4. Discussion and suggestions for further research

The stakes are high in terms of policy transfer for the United States. Interest in how the United States developed a successful mass higher education system sparked reform and adjustment policies across the world. U.S. higher education still enjoys a competitive advantage, as shown by the rankings of U.S. universities in the Academic Ranking of World Universities, but because it had no other system to look up to, and also because of a characteristic isolationist slant, that dominant position has narrowed the focus of U.S. higher education policy on domestic issues rather than it has opened it to transnational issues. The consequence is that the reform impetus now lies with now-rival international higher education systems. Asian countries are a case in point. The Chinese government, for example, is investing massively to create world-class universities. New combinations of homegrown and international models and more competitive approaches to international mobility and partnerships are likely to change the higher education market, i.e. the transactions for talent as well as their destinations in the near future.

5. Conclusion

The National Science Board revealed in 2010 that U.S. dominance in NS&E (Natural Sciences and Engineering) had slipped over the past decade and that R&D intensity had grown considerably in Asia while it had remained steady in the United States. In some Asian countries, R&D growth rate is now two, three, even four, times that of the U.S. (NSB, 2010 / Jan.15 Press Release). The U.S. student mobility equation should no longer be underestimated. Cultural dominance is volatile in the face of global geopolitical strategies. U.S. leadership in the proportion of young college graduates enrollment has eroded down to a 10th rank in the 2008 percentage of adults (25–34) holding an Associate’s Degree or higher (NCPPHE, 2008: 6). Most of the post-2002 increase in U.S. NS&E doctorate production reflects degrees awarded to temporary and permanent visa holders, who in 2007 earned about 11,600 of 22,500 U.S. NS&E doctorates. Foreign nationals have earned more than half of U.S.

NS&E doctorates since 2006. Half of these students are from East Asia, mostly from China (31%), India (14%), and South Korea (7%) (NSB 2010 / “Global Higher Education and Workforce Trends”).

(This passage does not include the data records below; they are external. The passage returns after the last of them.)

(* ===== verification/BenchRun.v ===== *)
(** * Trials and campaigns (scripts/bench.py)

    One trial from its observations to its row, the shuffled schedule, the
    campaign loop with its gate-failure journal.  What the
    outside does during a trial (the client, QEMU, the serial log, tshark on
    the pcap, the steal counter before and after) is a [world]; waiting loops
    are represented by how they ended. *)
From stdpp Require Import gmap.
From S2P Require Import Prelude PyStr Regex PyFloat PyData PyJson PyCsv BenchSerial PcapHttp D0070Pass BenchHost BenchTables.
From Stdlib Require Import Ascii.

(** ** One trial *)
Inductive ready := ClientReady | ClientExited (status : Z) | ClientLate.
Record obs := {
  o_ready : ready;
  o_e0_mono : Z; o_e0_wall : Z;
  o_qemu : option Z;                (* exit status, None when it timed out *)
  o_client_done : bool;             (* the client ended within the grace *)
  o_client : option string;         (* the text of the result JSON, None when missing *)
  o_serial : string;
  o_host : host                     (* tshark on the recorded pcap *)
}.
Record trial_result := { tr_e0_mono : Z; tr_e0_wall : Z; tr_connect : Z; tr_e4 : Z; tr_ex : extract;
                         tr_attempts : Z; tr_phases : list row; tr_qemu_status : Z }.
Record trial_args := { ta_arm : Arm; ta_extra : list string; ta_dir : string; ta_qemu_cpu : Z; ta_client_cpu : Z;
                       ta_port : Z; ta_client_timeout : num; ta_qemu_wait : num; ta_bios : option string }.
Definition pcap_of (dir : string) : string := dir +:+ "/qemu.pcap".

Section trial.
Context (h : host) (root python : string) (launch : list string → list string → obs).
Definition client_cmd (a : trial_args) : list string :=
  ["taskset"; "-c"; str_of_Z (ta_client_cpu a); python; root +:+ "/scripts/bench-client.py"; "--port";
   str_of_Z (ta_port a); "--timeout-s"; num_repr (ta_client_timeout a); "--ready"; ta_dir a +:+ "/client.ready";
   "--out"; ta_dir a +:+ "/client.json"].
Definition qemu_cmd (a : trial_args) (qemu : string) (args : list string) : list string :=
  ["taskset"; "-c"; str_of_Z (ta_qemu_cpu a)] ++ (if is_some (h_which h "stdbuf") then ["stdbuf"; "-oL"] else [])
  ++ [qemu] ++ args ++ ta_extra a.
(** What must hold of the serial log, per system. *)
Definition check_serial_text (sys text : string) : res unit :=
  _ ← raise_when (str_in "PANIC" text || str_in "Kernel panic" text) (BenchFail "TEST FAIL: guest panic");
  _ ← falsifier3_scan text;
  _ ← d0081_probe_scan text;
  if String.eqb sys "linux" then
    _ ← raise_when (str_in "INIT FAIL:" text) (BenchFail "TEST FAIL: Linux /init INIT FAIL");
    _ ← raise_when (negb (str_in "READY" text)) (BenchFail "TEST FAIL: Linux READY missing");
    raise_when (negb (str_in "LINUX INIT OK" text)) (BenchFail "TEST FAIL: LINUX INIT OK missing")
  else Ok tt.
Definition check_processes (a : trial_args) (o : obs) : res Z :=
  _ ← match o_ready o with
      | ClientReady => Ok tt
      | ClientLate => Err (BenchFail "TEST FAIL: measurement client never became ready")
      | ClientExited s => Err (BenchFail ("TEST FAIL: measurement client exited before ready (" +:+ str_of_Z s +:+ ")"))
      end;
  status ← of_option (BenchFail ("TEST FAIL: QEMU timed out after " +:+ num_repr (ta_qemu_wait a) +:+ "s")) (o_qemu o);
  _ ← raise_when (negb (o_client_done o))
        (BenchFail "TEST FAIL: measurement client did not finish after QEMU exit");
  Ok status.
(** The client's result, an object with the reply and both stamps. *)
Definition check_client (o : obs) : res jobj :=
  text ← of_option (BenchFail "TEST FAIL: client result JSON missing") (o_client o);
  data ← json_loads text;
  d ← j_obj AttributeError data;
  _ ← raise_when (negb (j_true (j_get "body_ok" d))) (BenchFail "TEST FAIL: client did not receive the 92-byte RESP");
  _ ← raise_when (j_null (j_get "first_connect_mono_ns" d)) (BenchFail "TEST FAIL: no first-connect stamp");
  _ ← raise_when (j_null (j_get "first_byte_mono_ns" d)) (BenchFail "TEST FAIL: no first-byte stamp (E4)");
  Ok d.
Definition run_trial (a : trial_args) : res trial_result :=
  tshark ← require_tshark_bench h;
  let pcap := pcap_of (ta_dir a) in
  '(qemu, args) ← qemu_argv h root pcap (ta_port a) (ta_bios a);
  let o := launch (client_cmd a) (qemu_cmd a qemu args) in
  status ← check_processes a o;
  d ← check_client o;
  _ ← check_serial_text (system (ta_arm a)) (o_serial o);
  phases ← phases_from_serial (o_serial o) (system (ta_arm a));
  fc ← j_field "first_connect_mono_ns" d;
  fb ← j_field "first_byte_mono_ns" d;
  ex ← require_pcap_intervals (o_host o) pcap tshark (system (ta_arm a));
  _ ← (if String.eqb (system (ta_arm a)) "linux"
       then _ ← rewrap PcapExtractErrorC BenchFailC (assert_syn_grid (h_run (o_host o)) (h_size (o_host o)) pcap tshark);
            Ok tt
       else Ok tt);
  attempts ← j_field "attempts" d;
  Ok {| tr_e0_mono := o_e0_mono o; tr_e0_wall := o_e0_wall o; tr_connect := fc - o_e0_mono o;
        tr_e4 := fb - o_e0_mono o; tr_ex := ex; tr_attempts := attempts; tr_phases := phases;
        tr_qemu_status := status |}.
End trial.

(** ** The schedule *)
(** [rng seed k m]: the [k]-th draw of [random.Random(seed)._randbelow(m)]. *)
Definition swap {A} (i j : nat) (l : list A) : list A :=
  match l !! i, l !! j with Some x, Some y => <[i := y]> (<[j := x]> l) | _, _ => l end.
(** [random.shuffle]: for [i] from the last index down to 1, swap with a draw
    below [i + 1]; [k] counts the draws. *)
Fixpoint shuffle_from {A} (rng : nat → nat → nat) (k i : nat) (l : list A) : list A :=
  match i with
  | O => l
  | S i' => shuffle_from rng (S k) i' (swap i (rng k (S i)) l)
  end.
Definition shuffle {A} (rng : nat → nat → nat) (l : list A) : list A := shuffle_from rng 0 (length l - 1) l.
Definition trials_from (first n : Z) : list Z := seqZ first n.
Definition recorded_schedule (rng : Z → nat → nat → nat) (configs : list string) (n warmup seed batch_i : Z) :
    list (string * Z) :=
  shuffle (rng (seed + batch_i))
    (mjoin ((λ cfg, (λ t, (cfg, t)) <$> trials_from (warmup + 1) n) <$> configs)).

Record trial := { t_config : string; t_number : Z; t_is_warmup : Z; t_batch_id : string }.
Definition warmup_trials (batch_id : string) (configs : list string) (warmup : Z) : list trial :=
  mjoin ((λ w, (λ c, {| t_config := c; t_number := w; t_is_warmup := 1; t_batch_id := batch_id |}) <$> configs)
         <$> trials_from 1 warmup).
Definition batch_trials (rng : Z → nat → nat → nat) (stamp : string) (configs : list string)
    (n warmup seed batch_i : Z) : list trial :=
  let batch_id := stamp +:+ "-" +:+ str_of_Z batch_i in
  warmup_trials batch_id configs warmup ++
  ((λ ct, {| t_config := ct.1; t_number := ct.2; t_is_warmup := 0; t_batch_id := batch_id |})
   <$> recorded_schedule rng configs n warmup seed batch_i).
Definition campaign_trials (rng : Z → nat → nat → nat) (stamp : string) (configs : list string)
    (n warmup batches seed : Z) : list trial :=
  mjoin ((λ b, batch_trials rng stamp configs n warmup seed b) <$> trials_from 1 batches).

(** ** The campaign loop *)
(** What a trial sees: its observations and the counter before and after. *)
Record world := { w_launch : list string → list string → obs; w_before : host; w_after : host }.
Record bench_state := { b_order : Z; b_runs : list row; b_phases : list row; b_fs : files; b_out : list string }.
Record kernel_t := { k_path : string; k_hash : string; k_arm : Arm }.
(** What every row of the campaign repeats. *)
Record campaign_env := {
  ce_git_sha : string; ce_dirty : Z; ce_meta : host_meta_t; ce_ctrl : odict string pyval;
  ce_qemu_cpu : Z; ce_client_cpu : Z; ce_port : Z; ce_gran : Z; ce_seed : Z; ce_timeout : num;
  ce_canary : odict string Z; ce_kernels : odict string kernel_t;
  ce_bios_blob : option string; ce_bios_sha : string; ce_out_dir : string
}.

Section campaign.
Context (h : host) (root python : string) (relpath : string → string).
Context (env : campaign_env) (worlds : Z → world).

In a context of declining homegrown research, turning a blind eye to the U.S. Euro-Asian mobility equation may have serious long-term consequences. From a market perspective, a logical strategy for U.S. graduate schools would be to seek to attract the most talented Asian students to have them contribute to research efforts in the United States and, once trained, to facilitate their permanent residence status in the United States. Graduate student retainment was precisely the motive behind the proposed 2009 Staple Act, also known as the Stopping Trained in America PhDs from Leaving the Economy Act, which aimed to exempt international holders of PhDs in the sciences, technology, mathematics and engineering from resident limits under the Immigration and Nationality Act. The text was introduced on March 30, 2009 by Representative Jeff Flake (R) of Arizona but was to die in the Congressional Subcommittee on Immigration, Citizenship, Refugees, Border Security, and International Law. The impetus is now on the side of Asian countries, with geostrategic questions raised as to the mobility, or lack of the same, of U.S. students and to the attractiveness and future world-class status of U.S.

higher education in the face of Asian countries.